Branża samochodów używanych, sprowadzanych zza granicy przeżywa prawdziwy kryzys. Od początku 2009 roku zgłoszono do rejestracji w izbach celnych 524 381 aut, czyli o blisko 40 proc. mniej niż w analogicznym okresie roku ubiegłego.
Do fiskusa z tytułu akcyzy od używanych aut wpłynęło we wrześniu 53 880 338 zł, a średnia wartość odprowadzonego od auta podatku wyniosła 765,8 zł. W sumie od początku roku budżet państwa zarobił na imporcie 388 mln 141 tys. zł - czytamy w raporcie Samaru.

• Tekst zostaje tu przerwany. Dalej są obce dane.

(** * TokenBlockDataset: block boundaries, prefetch cache and shifted views

    A shallow embedding of [fairseq/data/token_block_dataset.py].  Python
    integers are unbounded and are modelled by [Z]; lists and numpy arrays
    by [list]; the dictionary [cache_index] by a [gmap]; exceptions by a
    result type; the mutable object [self] by explicit state passing. *)

From Stdlib Require Import ZArith List String Lia Bool.
From stdpp Require Import base option list gmap sorting.

Local Open Scope Z_scope.

(** ** Exceptions *)

Inductive exn : Type :=
| KeyError            (* dictionary lookup of a missing key *)
| IndexError          (* list index out of range *)
| ValueError          (* invalid break_mode, negative array dimension *)
| ZeroDivisionError   (* division by zero *)
| OverflowError       (* int / int too large for a float *)
| AttributeError      (* self.cache read before any prefetch *)
| OutOfRange          (* raised by the token stream's read_into *)
| OutOfFuel.          (* artefact of the model of the while loop *)

Inductive result (A : Type) : Type :=
| Ok (a : A)
| Raise (e : exn).
Arguments Ok {A} a.
Arguments Raise {A} e.

Definition result_bind {A B} (r : result A) (k : A -> result B) : result B :=
  match r with
  | Ok a => k a
  | Raise e => Raise e
  end.

#[global] Instance result_ret : MRet result := @Ok.
#[global] Instance result_mbind : MBind result :=
  fun A B k r => result_bind r k.

(** ** Python primitives *)

Module Py.

(** [sum(xs)] *)
Definition sum (xs : list Z) : Z := fold_left Z.add xs 0.

(** [range(n)]: empty when [n <= 0]. *)
Definition range (n : Z) : list Z := map Z.of_nat (seq 0 (Z.to_nat n)).

(** [l[i]] on a list: negative indices count from the end. *)
Definition getitem {A} (l : list A) (i : Z) : result A :=
  let n := Z.of_nat (length l) in
  let j := if i <? 0 then i + n else i in
  if (0 <=? j) && (j <? n)
  then match l !! Z.to_nat j with
       | Some x => Ok x
       | None => Raise IndexError
       end
  else Raise IndexError.

(** Normalisation of one bound of a slice [a:b] over [n] elements:
    a negative bound counts from the end, then the bound is clamped
    to [0, n]. *)
Definition slice_bound (n : nat) (x : Z) : nat :=
  let x1 := if x <? 0 then x + Z.of_nat n else x in
  Z.to_nat (Z.max 0 (Z.min (Z.of_nat n) x1)).

(** [l[a:b]] *)
Definition slice {A} (l : list A) (a b : Z) : list A :=
  let a' := slice_bound (length l) a in
  let b' := slice_bound (length l) b in
  take (b' - a')%nat (drop a' l).

(** ** [int / int] and [math.ceil]

    True division of two integers yields the binary64 number nearest to
    the exact quotient (ties to even), [OverflowError] when that number
    is out of range, and [ZeroDivisionError] for a zero divisor.  A
    binary64 number is kept as [mant * 2 ^ expo]. *)

Record float : Type := Float { mant : Z; expo : Z }.

(** nearest integer to [n / d], ties to even ([0 <= n], [0 < d]) *)
Definition round_half_even (n d : Z) : Z :=
  let q := n / d in
  let r := n mod d in
  if 2 * r <? d then q
  else if d <? 2 * r then q + 1
  else if Z.even q then q else q + 1.

(** [floor (log2 (a / b))] for [0 < a], [0 < b] *)
Definition quot_log2 (a b : Z) : Z :=
  let d := Z.log2 a - Z.log2 b in
  let le := if 0 <=? d then b * 2 ^ d <=? a else b <=? a * 2 ^ (- d) in
  if le then d else d - 1.

Definition true_div (a b : Z) : result float :=
  if b =? 0 then Raise ZeroDivisionError
  else if a =? 0 then Ok (Float 0 0)
  else
    let a' := Z.abs a in
    let b' := Z.abs b in
    let e := Z.max (quot_log2 a' b' - 52) (-1074) in
    let m := if 0 <=? e then round_half_even a' (b' * 2 ^ e)
             else round_half_even (a' * 2 ^ (- e)) b' in
    if (0 <=? e) && (2 ^ 1024 <=? m * 2 ^ e) then Raise OverflowError
    else Ok (Float (Z.sgn a * Z.sgn b * m) e).

(** [math.ceil(x)] *)
Definition ceil (x : float) : Z :=
  if 0 <=? expo x then mant x * 2 ^ expo x
  else - ((- mant x) / 2 ^ (- expo x)).

End Py.

(** ** BlockIndexer: the three break modes of [__init__] *)

Abbreviation block := (Z * Z)%type.

(** *** break_mode [None] / ['none'] *)

Definition block_at (block_size total_size i : Z) : block :=
  let start := i * block_size in
  let end_ := Z.min (start + block_size) total_size in
  (start, end_).

(** The sizes are Python integers: [sum(sizes) / block_size] is the division
    of two [int]s, which raises [ZeroDivisionError] at block size 0.  Sizes
    held in a numpy integer array divide to [inf] or [nan] there and
    [math.ceil] raises instead; that case is outside this definition. *)
Definition none_blocks (sizes : list Z) (block_size : Z) : result (list block) :=
  let total_size := Py.sum sizes in
  q ← Py.true_div total_size block_size;
  let length := Py.ceil q in
  mret (map (block_at block_size total_size) (Py.range length)).

(** *** break_mode ['complete'] *)

Record loop_state : Type := LoopState {
  tok_idx : Z;
  sz_idx : nat;
  curr_size : Z;
  emitted : list block
}.

Section Complete.
Variable sizes : list Z.
Variable block_size : Z.

(** [sz_idx < len(sizes)] *)
Definition complete_guard (st : loop_state) : bool :=
  (sz_idx st <? length sizes)%nat.

(** one iteration of the body of the [while] *)
Definition complete_body (st : loop_state) : loop_state :=
  let sz := nth (sz_idx st) sizes 0 in
  if (curr_size st + sz <=? block_size) || (curr_size st =? 0)
  then {| tok_idx := tok_idx st;
          sz_idx := S (sz_idx st);
          curr_size := curr_size st + sz;
          emitted := emitted st |}
  else {| tok_idx := tok_idx st + curr_size st;
          sz_idx := sz_idx st;
          curr_size := 0;
          emitted := emitted st ++ [(tok_idx st, tok_idx st + curr_size st)] |}.

(** the [while] loop; the result carries the number of iterations run,
    [None] when the fuel does not suffice *)
Fixpoint complete_while (fuel : nat) (st : loop_state) : option (nat * loop_state) :=
  if complete_guard st
  then match fuel with
       | O => None
       | S fuel' =>
           match complete_while fuel' (complete_body st) with
           | Some (n, st') => Some (S n, st')
           | None => None
           end
       end
  else Some (O, st).

Definition complete_init : loop_state :=
  {| tok_idx := 0; sz_idx := 0; curr_size := 0; emitted := [] |}.

(** [if curr_size > 0: self.slice_indices.append(...)] *)
Definition complete_flush (st : loop_state) : list block :=
  if 0 <? curr_size st
  then emitted st ++ [(tok_idx st, tok_idx st + curr_size st)]
  else emitted st.

Definition complete_blocks : result (list block) :=
  match complete_while (2 * length sizes) complete_init with
  | Some (_, st) => Ok (complete_flush st)
  | None => Raise OutOfFuel
  end.
End Complete.

(** *** break_mode ['eos'] *)

Definition eos_body (acc : Z * list block) (sz : Z) : Z * list block :=
  let '(curr, out) := acc in
  (curr + sz, if 0 <? sz then out ++ [(curr, curr + sz)] else out).

Definition eos_blocks (sizes : list Z) : list block :=
  snd (fold_left eos_body sizes (0, [])).
(* ===== verification/_CoqProject ===== *)
-Q . S2P
Prelude.v
Endian.v
Mem.v
Num.v
Sdb.v
Reg.v
RegFacts.v
RegProfile.v
RegBytes.v
EsilState.v
EsilOps.v
EsilParse.v
EsilFrame.v
EsilDemo.v
EsilFlags.v
EsilParseFacts.v
EsilSpec.v
EsilMem.v
EsilWords.v
EsilExpr.v
IoState.v
IoSection.v
IoMap.v
IoUndo.v
IoCore.v
IoMalloc.v
IoWrite.v
IoCache.v
IoSafe.v
IoMemory.v
IoShift.v
IoFile.v
EsilIo.v
ListHeap.v
ListSeg.v
ListFacts.v
ListWhole.v
ListSpec.v
ListSort.v
Buf.v
Leb128.v
Base64.v
Utf8.v
Hex.v
Search.v
SearchFacts.v
Rc4.v
Blowfish.v
Rc6.v
Crypto.v
CryptoFacts.v
AnalRange.v
AnalBlock.v
AnalBlockFacts.v
AnalFcn.v
AnalFacts.v
HashBlocks.v
Md5.v
Md4.v
Sha1.v
Sha2.v
Sha2Facts.v
Crc.v
Checksum.v
Hash.v
HashTable.v
HashTableFacts.v
Names.v
Flags.v
FlagTables.v
FlagFacts.v
Containers.v
Breakpoints.v
BreakpointFacts.v
Calc.v
CalcFacts.v
CalcEval.v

Polacy najchętniej do kraju ściągają samochody w wieku od 5 do 10 lat, stanowią one ponad 48 proc. wszystkich sprowadzonych w tym roku aut. Spada za to liczba starych ponad 10-letnich pojazdów.

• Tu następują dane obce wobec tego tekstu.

Lemma blit_lookup src dst i :
  blit src dst !! i = if decide (i < length src)%nat
                      then (if decide (i < length dst)%nat then src !! i else None)
                      else dst !! i.
Proof.
  unfold blit. case_decide.
  - case_decide.
    + rewrite lookup_app_l by (rewrite length_take; lia). by rewrite lookup_take_lt by lia.
    + apply lookup_ge_None. rewrite length_app, length_take, length_drop. lia.
  - destruct (decide (length src <= length dst)%nat).
    + rewrite lookup_app_r by (rewrite length_take; lia).
      rewrite lookup_drop, length_take. f_equal; lia.
    + rewrite (proj2 (lookup_ge_None _ _)); [symmetry; apply lookup_ge_None; lia|].
      rewrite length_app, length_take, length_drop. lia.
Qed.

Lemma blit_full src dst : length src = length dst -> blit src dst = src.
Proof.
  intros E. unfold blit. rewrite take_ge, drop_ge by lia. by rewrite app_nil_r.
Qed.

Lemma blit_bytes src dst : bytes src -> bytes dst -> bytes (blit src dst).
Proof. intros. unfold blit. apply Forall_app; auto using Forall_take, Forall_drop. Qed.

Lemma at_offset_blit off src dst :
  (off + length src <= length dst)%nat ->
  at_offset off (blit src) dst = take off dst ++ src ++ drop (off + length src) dst.
Proof.
  intros. unfold at_offset, blit.
  rewrite length_drop, (take_ge src), drop_drop by lia. done.
Qed.

(** ** Relational reasoning on the monad

    [steps R m]: whenever [m] is defined, it relates the states before and
    after by the preorder [R].  Frame conditions and invariants of a whole
    component are proved with the rules below, in the hint database [steps]. *)
Definition steps {S A} (R : S -> S -> Prop) (m : M S A) : Prop :=
  forall s, match m s with Ok _ s' => R s s' | Undef _ => True end.

Section Steps.
Context {S : Type} (R : S -> S -> Prop) `{!PreOrder R}.

Lemma steps_ret {A} (a : A) : steps R (mret a).
Proof. intros s. apply reflexivity. Qed.

Lemma steps_undef {A} u : steps R (undef (A := A) u).
Proof. intros s. done. Qed.

Lemma steps_gets {A} (f : S -> A) : steps R (gets f).
Proof. intros s. apply reflexivity. Qed.

Lemma steps_modify (f : S -> S) : (forall s, R s (f s)) -> steps R (modify f).
Proof. intros H s. apply H. Qed.

Lemma steps_lift {A} u (o : option A) : steps R (lift u o).
Proof. destruct o; [apply steps_ret | apply steps_undef]. Qed.
(* ===== verification/Reg.v ===== *)
(** * Registers

    [libr/reg]: the register items of a profile, the byte arenas that hold
    their values, the stack of arenas used to save and restore them, and the
    condition flags.  The arenas live in a store indexed by identity, because
    the current arena of a register set is the tail of its pool: writing a
    register through one is seen through the other. *)

From S2P Require Import Prelude Endian Mem Num.

(** ** Data *)

Definition R_REG_TYPE_GPR : nat := 0.
Definition R_REG_TYPE_DRX : nat := 1.
Definition R_REG_TYPE_FPU : nat := 2.
Definition R_REG_TYPE_MMX : nat := 3.
Definition R_REG_TYPE_XMM : nat := 4.
Definition R_REG_TYPE_FLG : nat := 5.
Definition R_REG_TYPE_SEG : nat := 6.
Definition R_REG_TYPE_LAST : nat := 7.
Definition R_REG_TYPE_ALL : Z := -1.

Definition R_REG_NAME_PC : Z := 0.
Definition R_REG_NAME_SP : Z := 1.
Definition R_REG_NAME_SR : Z := 2.
Definition R_REG_NAME_BP : Z := 3.
Definition R_REG_NAME_LR : Z := 4.
Definition R_REG_NAME_A0 : Z := 5.
Definition R_REG_NAME_R0 : Z := 12.
Definition R_REG_NAME_ZF : Z := 16.
Definition R_REG_NAME_SF : Z := 17.
Definition R_REG_NAME_CF : Z := 18.
Definition R_REG_NAME_OF : Z := 19.
Definition R_REG_NAME_SN : Z := 20.
Definition R_REG_NAME_LAST : Z := 21.

Record RRegItem := {
  ri_name : option string;
  ri_type : nat;
  ri_size : Z;          (* in bits *)
  ri_offset : Z;        (* in bits *)
  ri_packed_size : Z;
  ri_flags : option string;
}.

(** An arena is its [bytes]; [arena->size] is their number. *)
Record RRegArena := { ar_bytes : list Z }.
Definition ar_size (a : RRegArena) : Z := Z.of_nat (length (ar_bytes a)).

Record RRegSet := {
  rs_arena : nat;             (* identity in the store *)
  rs_pool : list nat;
  rs_regs : list RRegItem;
}.

Record RReg := {
  rr_regset : list RRegSet;             (* indexed by type *)
  rr_arenas : gmap nat RRegArena;       (* the heap of arenas *)
  rr_next : nat;                        (* the next free identity *)
  rr_name : gmap Z string;              (* role -> register name *)
  rr_bits : Z;
  rr_size : Z;
  rr_big_endian : bool;
  rr_profile_str : option string;
  rr_profile_cmt : option string;
}.

Definition set_regset (l : list RRegSet) (r : RReg) : RReg :=
  {| rr_regset := l; rr_arenas := rr_arenas r; rr_next := rr_next r; rr_name := rr_name r;
     rr_bits := rr_bits r; rr_size := rr_size r; rr_big_endian := rr_big_endian r;
     rr_profile_str := rr_profile_str r; rr_profile_cmt := rr_profile_cmt r |}.
Definition set_arenas (m : gmap nat RRegArena) (r : RReg) : RReg :=
  {| rr_regset := rr_regset r; rr_arenas := m; rr_next := rr_next r; rr_name := rr_name r;
     rr_bits := rr_bits r; rr_size := rr_size r; rr_big_endian := rr_big_endian r;
     rr_profile_str := rr_profile_str r; rr_profile_cmt := rr_profile_cmt r |}.
Definition set_next (n : nat) (r : RReg) : RReg :=
  {| rr_regset := rr_regset r; rr_arenas := rr_arenas r; rr_next := n; rr_name := rr_name r;
     rr_bits := rr_bits r; rr_size := rr_size r; rr_big_endian := rr_big_endian r;
     rr_profile_str := rr_profile_str r; rr_profile_cmt := rr_profile_cmt r |}.
Definition set_names (m : gmap Z string) (r : RReg) : RReg :=
  {| rr_regset := rr_regset r; rr_arenas := rr_arenas r; rr_next := rr_next r; rr_name := m;
     rr_bits := rr_bits r; rr_size := rr_size r; rr_big_endian := rr_big_endian r;
     rr_profile_str := rr_profile_str r; rr_profile_cmt := rr_profile_cmt r |}.
Definition set_bits_size (b s : Z) (r : RReg) : RReg :=
  {| rr_regset := rr_regset r; rr_arenas := rr_arenas r; rr_next := rr_next r;
     rr_name := rr_name r; rr_bits := b; rr_size := s; rr_big_endian := rr_big_endian r;
     rr_profile_str := rr_profile_str r; rr_profile_cmt := rr_profile_cmt r |}.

Najmłodsze, 4-letnie samochody to niecałe 13 proc. importu. Dlaczego tak mało? Winę ponosi wysoki kurs euro.
Najpopularniejszą marką jest Volkswagen. Sprowadzono prawie 14 tys. aut tej marki (około 20 proc. importu). Na drugim miejscu jest Opel (ok. 9 tys. sztuk), a na trzecim Renault (6,3 tys. sztuk), które wyprzedziło Forda (ok. 6 tys.). Popularne są też "audice" (5,6 tys. sztuk). Na kolejnych miejscach znalazły się BMW (2,8 tys. sztuk), a Mercedes, Perugeot, Seat, Toyota, Mazda, Citroen, Fiat, Nissan i Volvo.